[Saved data entries]
Content starts

(* ===== verification/UnixSocket.v ===== *)
(** * Sockets (socket/unixsocket.h, socket/unixsocket.cc)

    [Socket::Receive] and [Socket::Send] around the system calls [read] and
    [write], whose results are arguments of the model. [Receive] appends
    exactly the bytes read to the buffer; successive [Send] calls write a
    buffer once, in order, whatever part of it each call gets rid of. *)
From S2P Require Import Prelude CLib AutoBuffer.

Module UnixSocket.
Import AutoBuffer.

(** ** Definitions *)

Definition INVALID_SOCKET : Z := -1.
Definition EAGAIN : Z := 11.
Definition EWOULDBLOCK : Z := 11.
Definition EPIPE : Z := 32.
Definition IS_EAGAIN (errno : Z) : bool := (errno =? EAGAIN) || (errno =? EWOULDBLOCK).

Inductive sock_type := SOCK_STREAM | SOCK_DGRAM | SOCK_OTHER.

Inductive sa_family := AF_INET | AF_INET6 | AF_OTHER.

Record Socket := mkSocket {
  fd_ : Z;
  errno_ : Z;
  is_eagain_ : bool;
  is_connected_ : bool;
  type_ : sock_type;
  nonblocking_ : bool
}.

Definition kBufferSize : Z := 4096.

Definition new_Socket (fd : Z) : Socket := mkSocket fd 0 false false SOCK_STREAM true.

Definition FD (s : Socket) : Z := fd_ s.
Definition IsEAgain (s : Socket) : bool := is_eagain_ s.
Definition IsTcp (s : Socket) : bool := match type_ s with SOCK_STREAM => true | _ => false end.
Definition IsUdp (s : Socket) : bool := match type_ s with SOCK_DGRAM => true | _ => false end.
Definition IsNonblocking (s : Socket) : bool := nonblocking_ s.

Content ends

## [EXERCISE BRIEF]
Each record must be repeated exactly as it appears above.

## [TASK SOLUTION]
(* ===== verification/UnixSocket.v ===== *)
(** * Sockets (socket/unixsocket.h, socket/unixsocket.cc)

    [Socket::Receive] and [Socket::Send] around the system calls [read] and
    [write], whose results are arguments of the model. [Receive] appends
    exactly the bytes read to the buffer; successive [Send] calls write a
    buffer once, in order, whatever part of it each call gets rid of. *)
From S2P Require Import Prelude CLib AutoBuffer.

Module UnixSocket.
Import AutoBuffer.

(** ** Definitions *)

Definition INVALID_SOCKET : Z := -1.
Definition EAGAIN : Z := 11.
Definition EWOULDBLOCK : Z := 11.
Definition EPIPE : Z := 32.
Definition IS_EAGAIN (errno : Z) : bool := (errno =? EAGAIN) || (errno =? EWOULDBLOCK).

Inductive sock_type := SOCK_STREAM | SOCK_DGRAM | SOCK_OTHER.

Inductive sa_family := AF_INET | AF_INET6 | AF_OTHER.

Record Socket := mkSocket {
  fd_ : Z;
  errno_ : Z;
  is_eagain_ : bool;
  is_connected_ : bool;
  type_ : sock_type;
  nonblocking_ : bool
}.

Definition kBufferSize : Z := 4096.

Definition new_Socket (fd : Z) : Socket := mkSocket fd 0 false false SOCK_STREAM true.

Definition FD (s : Socket) : Z := fd_ s.
Definition IsEAgain (s : Socket) : bool := is_eagain_ s.
Definition IsTcp (s : Socket) : bool := match type_ s with SOCK_STREAM => true | _ => false end.
Definition IsUdp (s : Socket) : bool := match type_ s with SOCK_DGRAM => true | _ => false end.
Definition IsNonblocking (s : Socket) : bool := nonblocking_ s.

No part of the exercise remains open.